Au cours de sa thèse de doctorat, Fabrice Periac s’est penché sur une question qui occupe une place importante dans le débat public actuel, et que n’importe quelle personne travaillant dans un contexte multiculturel s’est probablement déjà posée : est-ce que la diversité culturelle de mon équipe de travail, de mon entreprise, de ma ville, ou même de mon pays, constitue un avantage ou un frein à sa performance économique, et plus précisément à sa performance innovante ? 

 

Convaincu du fait qu’aucune réponse catégorique à cette question ne peut être pertinente ou utile, il fait le choix d’analyser cette question dans toute sa complexité, et surtout, sans céder aux tentations partisanes qui l’accompagnent généralement. Ainsi, plutôt que de chercher à dire que la diversité culturelle est en soi bénéfique pour l’innovation et la performance, ou au contraire, qu’elle leur est intrinsèquement néfaste, il s’intéresse aux conditions, contextes, dispositions institutionnelles, formes de management, et décisions politiques qui permettent de faire de la diversité culturelle une force pour l’économie, et celles qui au contraire, contribuent à en faire un désavantage. 

 

Il montre notamment que la notion de “capital social”, définie dans ce cadre comme l’ensemble des caractéristiques d’une structure sociale (densité du réseau de relations sociales, normes et conventions bien acceptées par les membres, force des valeurs communes, niveau de confiance élevé entre les membres, etc.) qui facilitent la performance innovante du collectif, apparaît comme un élément contextuel primordial : si la diversité culturelle s’accompagne d’une diminution du capital social, alors, son impact en termes économiques apparaît plutôt négatif. Mais réciproquement, si un haut niveau de capital social est maintenu au prix d’une grande homogénéité culturelle, la capacité d’innovation du collectif, et donc sa performance à long terme, risquent d’être limités.
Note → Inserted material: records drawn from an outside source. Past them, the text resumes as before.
(** The state before any initialisation runs on processor 0: static data is
    zero, no lock exists yet. *)
Definition boot_state : kstate :=
  mk_kstate 0 (replicate NCPU inhabitant) ∅ (replicate NPROC proc0) None 1 0
    ∅ 0 0
    (replicate NFILE file0) (replicate 10 (None, None)) ∅
    (replicate NINODE inode0) (mk_sb 0 0 0 0 0 0 0 0) (replicate (S NBUF) buf0)
    (mk_log 0 0 0 0 0 (replicate 30 0)) ∅ []
    (mk_vdisk (replicate NUM inhabitant) 0 (replicate NUM 0) 0 (replicate NUM 0)
       (replicate NUM 0) 0 (replicate NUM None) (replicate NUM 0)
       (replicate NUM inhabitant))
    (mk_consbuf (replicate 128 0) 0 0 0) 0 [] [] [] 0 0 1 0.

(** ** Access to the tables *)

(** Following a null pointer faults in the kernel. *)
Definition deref {A} (p : option A) : K A :=
  match p with
  | Some x => mret x
  | None => panic "kerneltrap"
  end.

Definition cur_cpu (s : kstate) : cpu := s.(cpus) !!! s.(hart).
Definition upd_cpu (g : cpu → cpu) (s : kstate) : kstate :=
  set_cpus (alter g s.(hart)) s.
Definition get_proc (i : nat) (s : kstate) : proc := s.(procs) !!! i.
Definition upd_proc (i : nat) (g : proc → proc) (s : kstate) : kstate :=
  set_procs (alter g i) s.
Definition get_file (i : nat) (s : kstate) : file := s.(ftable) !!! i.
Definition upd_file (i : nat) (g : file → file) (s : kstate) : kstate :=
  set_ftable (alter g i) s.
Definition get_inode (i : nat) (s : kstate) : inode := s.(itable) !!! i.
Definition upd_inode (i : nat) (g : inode → inode) (s : kstate) : kstate :=
  set_itable (alter g i) s.
Definition get_buf (i : nat) (s : kstate) : buf := s.(bufs) !!! i.
Definition upd_buf (i : nat) (g : buf → buf) (s : kstate) : kstate :=
  set_bufs (alter g i) s.
Definition disk_block (s : kstate) (b : Z) : list Z := default zero_block (s.(disk) !! b).

(** ** Updates of a table entry *)

Lemma alter_id_list {A} (g : A → A) (l : list A) i :
  (∀ x, l !! i = Some x → g x = x) → alter g i l = l.
Proof.
  revert i. induction l as [|x l IH]; intros [|i] H; simpl; auto.
  - f_equal. by apply H.
  - f_equal. apply IH. auto.
Qed.

Lemma alter_alter_list {A} (g h : A → A) (l : list A) i :
  alter g i (alter h i l) = alter (g ∘ h) i l.
Proof.
  revert i. induction l as [|x l IH]; intros [|i]; [done..|].
  exact (f_equal (cons x) (IH i)).
Qed.

Lemma alter_comm_list {A} (g h : A → A) (l : list A) i j :
  i ≠ j → alter g i (alter h j l) = alter h j (alter g i l).
Proof.
  revert i j. induction l as [|x l IH]; intros [|i] [|j] H; [done..|].
  apply (f_equal (cons x)), IH. congruence.
Qed.

Lemma lookup_total_alter_list {A} `{!Inhabited A} (g : A → A) (l : list A) i j :
  (i < length l)%nat →
  alter g i l !!! j = if decide (i = j) then g (l !!! j) else l !!! j.
Proof.
  intros Hi. rewrite !list_lookup_total_alt. case_decide as E.
  - subst. rewrite list_lookup_alter_eq. destruct (l !! j) eqn:Ej; [done|].
    apply lookup_ge_None in Ej. lia.
  - by rewrite list_lookup_alter_ne.
Qed.

Lemma lookup_total_alter_list_eq {A} `{!Inhabited A} (g : A → A) (l : list A) i :
  (i < length l)%nat → alter g i l !!! i = g (l !!! i).
Proof. intros. rewrite lookup_total_alter_list by done. by case_decide. Qed.

Lemma lookup_total_alter_list_ne {A} `{!Inhabited A} (g : A → A) (l : list A) i j :
  i ≠ j → alter g i l !!! j = l !!! j.
Proof. intros. rewrite !list_lookup_total_alt. by rewrite list_lookup_alter_ne. Qed.
(** Taking a lock this processor already holds panics instead of
    deadlocking, and so does releasing one it does not hold. *)
Lemma lock_misuse_panics lk s :
  cpu_ok s → lock_free lk s →
  acquire lk (acq lk s) = Panicked "acquire" ∧ release lk s = Panicked "release".
Proof.
  intros Hs Hl. split.
  - unfold acquire. pose proof (cpu_ok_acq lk s Hs) as [Hh _].
    mstep (push_off_done _ Hh).
    unfold holding, mbind, M_bind, gets, cpuid, get_lock. cbn.
    rewrite lookup_total_insert_eq. cbn. by rewrite bool_decide_eq_true_2.
  - unfold release. by mstep (holding_free _ _ Hl).
Qed.
End spinlock.

(** A concrete processor state for the witnesses: hart 0 of [boot_state] with
    interrupts enabled and all fixed locks initialised. *)
Definition ready_locks : gmap lockid spinlock :=
  list_to_map ((λ l, (l, mk_spinlock 0 None)) <$>
    ([LkKmem; LkPid; LkWait; LkFtable; LkItable; LkBcache; LkLog; LkCons; LkTicks;
      LkTx; LkPr; LkVdisk] ++ (LkProc <$> seq 0 NPROC) ++ (LkBuf <$> seq 0 NBUF) ++
     (LkInode <$> seq 0 NINODE))).

Definition ready_state : kstate :=
  set_locks (λ _, ready_locks)
    (upd_cpu (set_sstatus (λ _, SSTATUS_SIE))
       (upd_cpu (set_intena (λ _, true)) boot_state)).

Lemma ready_cpu_ok : cpu_ok ready_state.
Proof. split; [vm_compute; lia|]. left. by vm_compute. Defined.

Lemma push_pop_nest_witness :
  @cpu_ok ready_state ∧
  (times 2 (push_off) ;; times 2 pop_off) ready_state = Done () ready_state.
Proof.
  split; [exact ready_cpu_ok|].
  exact (proj1 (push_pop_nest 2 ready_state ready_cpu_ok)).
Defined.

Lemma acquire_release_restores_witness :
  let F : Fuel := 1%nat in
  (acquire LkKmem ;; release LkKmem) ready_state = Done () ready_state.
Proof.
  exact (proj2 (@acquire_release_restores 1%nat LkKmem ready_state ready_cpu_ok eq_refl)).
Defined.

Lemma lock_misuse_panics_witness :
  release LkKmem ready_state = Panicked "release".
Proof.
  exact (proj2 (@lock_misuse_panics 1%nat LkKmem ready_state ready_cpu_ok eq_refl)).
Defined.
C’est donc la combinaison d’une certaine diversité culturelle et d’un haut niveau de capital social qui semble être idéale pour favoriser l’innovation et la performance économique.

 

Par ailleurs, il met en lumière un autre élément contextuel majeur : l’horizon temporel auquel la performance est évaluée. Plus précisément, il montre que dans une perspective de performance de court terme – souvent exclusivement financière –  cette combinaison de diversité culturelle et de capital social risque de ne pas être très bénéfique, voire, peut s’avérer négative. En effet, développer de la confiance et de la cohésion – ou autrement dit du capital social – au sein d’un collectif diversifié prend plus de temps, et est donc moins efficace à court terme que de travailler avec un collectif homogène. Cependant, les crises financières successives, et plus généralement les impacts sociaux et environnementaux désastreux de visions économiques court-termistes, poussent à croire qu’un objectif beaucoup plus souhaitable est celui d’une performance durable, c’est à dire une forme de performance partagée entre tous les membres du collectif, et bâtie sur des mécanismes qui ne détruisent pas les ressources environnementales sur lesquelles elle s’appuie. Or dans une perspective de performance durable, l’auteur montre que la combinaison d’une grande diversité culturelle et d’un capital social élevé apparaît comme un facteur de réussite prépondérant.

 

En se basant sur ces éléments, on comprend donc que d’un point de vue pratique, l’enjeu pour les entreprises comme pour les territoires, n’est pas de savoir s’il faut limiter ou augmenter le niveau de diversité culturelle, mais plutôt de mettre en place des institutions, des règles et des modes de management qui favorisent l’émergence de confiance et de cohésion au sein de collectifs diversifiés, et qui sont orientés vers des formes de performance durable plutôt que vers des formes de performance de court terme.